(** No float is nearer than the rounded number. *)
Lemma nearest_pos_nearest (q f : Q) :
  0 < q -> binary64 f -> Qabs (nearest_pos q - q) <= Qabs (f - q).
Proof.
  intros Hq (m & e & Hm & He & Ef).
  destruct (ulp_exponent_spec q Hq) as (H1 & H2 & H3).
  set (e0 := ulp_exponent q) in *.
  destruct (Z_le_gt_dec e0 e) as [Hle|Hgt].
  - assert (E : f == inject_Z (m * 2 ^ (e - e0)) * pow2 e0).
    { rewrite Ef, inject_Z_mult, <- pow2_nonneg_Z by lia.
      rewrite <- Qmult_assoc, <- pow2_add.
      now replace (e - e0 + e0)%Z with e by lia. }
    rewrite E. now apply nearest_pos_nearest_multiple.
  - assert (Hb : pow2 (e0 + 52) <= q) by (apply H3; lia).
    assert (Hf : f <= pow2 (e0 + 52)).
    { rewrite Ef. apply Qle_trans with (inject_Z (2 ^ 53) * pow2 e).
      - apply Qmult_le_compat_r; [|apply Qlt_le_weak, pow2_pos].
        rewrite <- Zle_Qle. lia.
      - rewrite <- pow2_nonneg_Z by lia. rewrite <- pow2_add.
        apply pow2_le. lia. }
    assert (E : pow2 (e0 + 52) == inject_Z (2 ^ 52) * pow2 e0).
    { rewrite <- pow2_nonneg_Z by lia. rewrite <- pow2_add.
      now replace (52 + e0)%Z with (e0 + 52)%Z by lia. }
    pose proof (nearest_pos_nearest_multiple q (2 ^ 52) Hq) as Hn.
    fold e0 in Hn. rewrite <- E in Hn.
    apply Qle_trans with (Qabs (pow2 (e0 + 52) - q)); [exact Hn|].
    rewrite !Qabs_neg by lra. lra.
Qed.

(** Below the overflow the rounded number is a float. *)
Lemma nearest_pos_binary64 (q : Q) :
  0 < q -> nearest_pos q < pow2 1024 -> binary64 (nearest_pos q).
Proof.
  intros Hq Hfin.
  destruct (ulp_exponent_spec q Hq) as (H1 & H2 & H3).
  pose proof (nearest_pos_nonneg q Hq) as H0.
  unfold nearest_pos in *. set (e := ulp_exponent q) in *.
  pose proof (pow2_pos e) as He.
  set (m := round_half_even (q / pow2 e)) in *.
  assert (Hm0 : (0 <= m)%Z).
  { apply round_half_even_nonneg. apply Qle_shift_div_l; [exact He|]. lra. }
  assert (Hm1 : (m <= 2 ^ 53)%Z).
  { apply round_half_even_le_int. apply Qle_shift_div_r; [exact He|].
    rewrite <- pow2_nonneg_Z by lia. rewrite <- pow2_add.
    replace (53 + e)%Z with (e + 53)%Z by lia. lra. }
  destruct (Z.eq_dec m (2 ^ 53)%Z) as [E|Hne].
  - exists (2 ^ 52)%Z, (e + 1)%Z.
    assert (Es : inject_Z m * pow2 e == pow2 (e + 53)).
    { rewrite E, <- pow2_nonneg_Z by lia. rewrite <- pow2_add.
      now replace (53 + e)%Z with (e + 53)%Z by lia. }
    rewrite Es in Hfin. apply pow2_lt_inv in Hfin.
    split; [lia|]. split; [lia|].
    rewrite Es, <- pow2_nonneg_Z by lia. rewrite <- pow2_add.
    now replace (52 + (e + 1))%Z with (e + 53)%Z by lia.
  - exists m, e. split; [lia|]. split; [|reflexivity]. split; [lia|].
    destruct (Z_le_gt_dec e 971) as [Hle|Hgt]; [assumption|exfalso].
    assert (Hb : pow2 (e + 52) <= q) by (apply H3; lia).
    pose proof (nearest_pos_ge_pow2_aligned q (e + 52) Hq Hb) as Hge.
    fold e in Hge. unfold nearest_pos in Hge. fold e in Hge. fold m in Hge.
    assert (Hp : pow2 1024 <= pow2 (e + 52)) by (apply pow2_le; lia).
    specialize (Hge ltac:(lia)). lra.
Qed.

Aim of the task:
Among the entries, find each line that includes the string "float" and copy it.

Written answer:
(** No float is nearer than the rounded number. *)
(** Below the overflow the rounded number is a float. *)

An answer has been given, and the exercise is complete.